Start of Block
(* ===== verification/Delivery.v ===== *)
(** * SMS delivery reports (server/src/hub_server/db.py)

    The [sms_delivery_segments] table and the aggregate state of an outbound
    message.  Rows are in id order; timestamps are instants in seconds (every
    stored one went through [to_utc_iso]), [None] where the column is NULL;
    the columns that are only displayed are left out. *)

From S2P Require Import Prelude PyText Codec.

Module Delivery.

(** ** Recipients *)

(** Characters with Numeric_Type=Digit that are not decimal digits. *)
Definition DIGIT_RANGES : list (Z * Z) :=
  [(178, 179); (185, 185); (4969, 4977); (6618, 6618); (8304, 8304); (8308, 8313); (8320, 8329);
   (9312, 9320); (9332, 9340); (9352, 9360); (9450, 9450); (9461, 9469); (9471, 9471);
   (10102, 10110); (10112, 10120); (10122, 10130); (68160, 68163); (69216, 69224);
   (69714, 69722); (127232, 127242)].

(** [str.isdigit] of one character. *)
Definition is_digit (c : Z) : bool :=
  is_decimal c || existsb (fun r => (r.1 <=? c) && (c <=? r.2)) DIGIT_RANGES.

Definition recipient_key (recipient : pystr) : pystr := filter (fun c => is_digit c = true) recipient.

Definition ends_with (suffix s : pystr) : bool := starts_with (rev suffix) (rev s).

Definition same_recipient (left right : pystr) : bool :=
  let a := recipient_key left in
  let b := recipient_key right in
  if bool_decide (a = []) || bool_decide (b = []) then bool_decide (a = []) && bool_decide (b = [])
  else if bool_decide (a = b) then true
  else (7 <=? Nat.min (length a) (length b))%nat && (ends_with b a || ends_with a b).

(** ** States *)

Definition state_of_name (s : pystr) : option delivery_state :=
  if bool_decide (s = str "pending") then Some pending
  else if bool_decide (s = str "delivered") then Some delivered
  else if bool_decide (s = str "failed") then Some failed
  else None.

Definition name_of_state (st : delivery_state) : pystr :=
  match st with pending => str "pending" | delivered => str "delivered" | failed => str "failed" end.
(* ===== verification/App.v ===== *)
(** * Commands on the agent (agent/src/air780e_agent/app.py)

    [AgentApp.handle_command] around the store's command journal: the claim,
    the checks before anything is started, the handler's own checks with the
    call they lead to, and how each way the call can end is reported.  Also
    [reject_command] and the names of adopted modules.  The worker's hardware
    calls end as an [outcome]; [repr] on floats and containers, the format
    parser behind [datetime.fromisoformat] and the column values of a task
    payload are arguments. *)

From S2P Require Import Prelude PyText PyDict Json Store.
Import Store.

Module App.

(** A worker as the handlers see it: the identity its module last reported. *)
Record worker := mkWorker { w_imei : pystr; w_iccid : pystr }.

(** What an exception out of a handler is turned into. *)
Inductive failure :=
| DeviceOffline (msg : pystr)
| BadValue (msg : pystr)          (* ValueError *)
| OtherError (msg : pystr).       (* any other Exception *)

(** The call a handler awaits. *)
Inductive action :=
| Done (data : json)
| SendSms (dev number body : pystr)
| RunManual (task_id : Z) (run_id : json)
| RunNow (task_id : Z)
| Refresh (dev : pystr) (storage_only : bool)
| RawAt (dev command : pystr)
| SetRadio (dev : pystr) (enabled : bool)
| SetData (dev : pystr) (enabled : bool)
| SetRoamingData (dev : pystr) (allowed : bool)
| ScanOperators (dev : pystr)
| SelectOperator (dev : pystr) (numeric : option pystr)
| NetworkDiagnostics (dev : pystr)
| Ussd (dev code : pystr).

Inductive outcome := Returned (data : json) | Raised (e : failure) | Cancelled.

(** [datetime.fromisoformat]: an aware value is an instant. *)
Inductive iso := Aware (t : Z) | Naive.

(** ** Names of adopted modules *)

Definition name_key (imei iccid : pystr) : pystr :=
  if bool_decide (strip imei = []) then str "autodetect:iccid:" ++ iccid else str "autodetect:imei:" ++ imei.

Definition base_name (imei iccid : pystr) : pystr :=
  let identity := if bool_decide (strip imei = []) then strip iccid else strip imei in
  str "auto-" ++ (if (6 <? length identity)%nat then drop (length identity - 6) identity else identity).

(** The [while name in self.workers] loop; [taken] are the workers' names. *)
Fixpoint first_free (fuel : nat) (taken : list pystr) (base name : pystr) (suffix : Z) : pystr :=
  match fuel with
  | O => name
  | S fuel =>
      if bool_decide (name ∈ taken)
      then first_free fuel taken base (base ++ str "-" ++ decimal suffix) (suffix + 1)
      else name
  end.

Definition name_for (imei iccid : pystr) (taken : list pystr) (s : LocalStore) : pystr * LocalStore :=
  let key := name_key imei iccid in
  let fresh_name :=
    let base := base_name imei iccid in
    let name := first_free (S (length taken)) taken base base 2 in
    (name, set key name s) in
  match get key s with
  | Some remembered =>
      if negb (bool_decide (remembered = [])) && negb (bool_decide (remembered ∈ taken))
      then (remembered, s) else fresh_name
  | None => fresh_name
  end.

(** ** Handlers *)

Section app.
Context (repr : json -> pystr) (fromisoformat : pystr -> option iso).
Context (request_hash : frame -> pystr) (task_revision : json -> pystr) (columns : frame -> TaskSpec).
Context (max_queued : Z) (workers : pydict (list Z) worker).

Definition py_str (v : json) : pystr := match v with JStr s => s | _ => repr v end.

(** A non-hashable dict key raises TypeError. *)
Definition hashable (v : json) : bool := match v with JArr _ | JObj _ => false | _ => true end.

Definition or_empty (v : json) : json := if truthy v then v else JStr [].

(** [self._worker(frame)] *)
Definition worker_of (f : frame) : res failure (pystr * worker) :=
  let name := jget "device" f in
  let key := or_empty name in
  if negb (hashable key) then Err (OtherError (str "unhashable type"))
  else
    match (k ← as_str key; w ← dict_get k workers; Some (k, w)) with
    | Some kw => Ok kw
    | None => Err (DeviceOffline (str "no such device: " ++ repr name))
    end.

Definition dialable (c : Z) : bool := bool_decide (c ∈ str "+0123456789*#").

Definition cmd_send_sms (f : frame) : res failure action :=
  '(dev, _) ← worker_of f;
  let number := strip (py_str (jget_or "number" (JStr []) f)) in
  let body := py_str (jget_or "body" (JStr []) f) in
  if bool_decide (number = []) || (32 <? Z.of_nat (length number)) || negb (forallb dialable number)
  then Err (BadValue (str "send_sms needs a valid number"))
  else if bool_decide (body = []) || (2000 <? Z.of_nat (length body))
  then Err (BadValue (str "send_sms needs a body of at most 2000 characters"))
  else Ok (SendSms dev number body).

Definition is_hex_digit (c : Z) : bool := bool_decide (c ∈ str "0123456789abcdef").

(** The revision and sync id of a versioned payload. *)
Definition sync_labels (revision sync_id : json) : option (pystr * pystr) :=
  r ← as_str revision; s ← as_str sync_id;
  if (length r =? 64)%nat && (length s =? 32)%nat && forallb is_hex_digit (r ++ s) then Some (r, s) else None.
End of Block
__Exercise requirements__:
Reproduce only what lies between the start of the listing above and the end of the line containing "(** ** Recipients *)", keeping every line exact.

__Answer area__:
(* ===== verification/Delivery.v ===== *)
(** * SMS delivery reports (server/src/hub_server/db.py)

    The [sms_delivery_segments] table and the aggregate state of an outbound
    message.  Rows are in id order; timestamps are instants in seconds (every
    stored one went through [to_utc_iso]), [None] where the column is NULL;
    the columns that are only displayed are left out. *)

From S2P Require Import Prelude PyText Codec.

Module Delivery.

(** ** Recipients *)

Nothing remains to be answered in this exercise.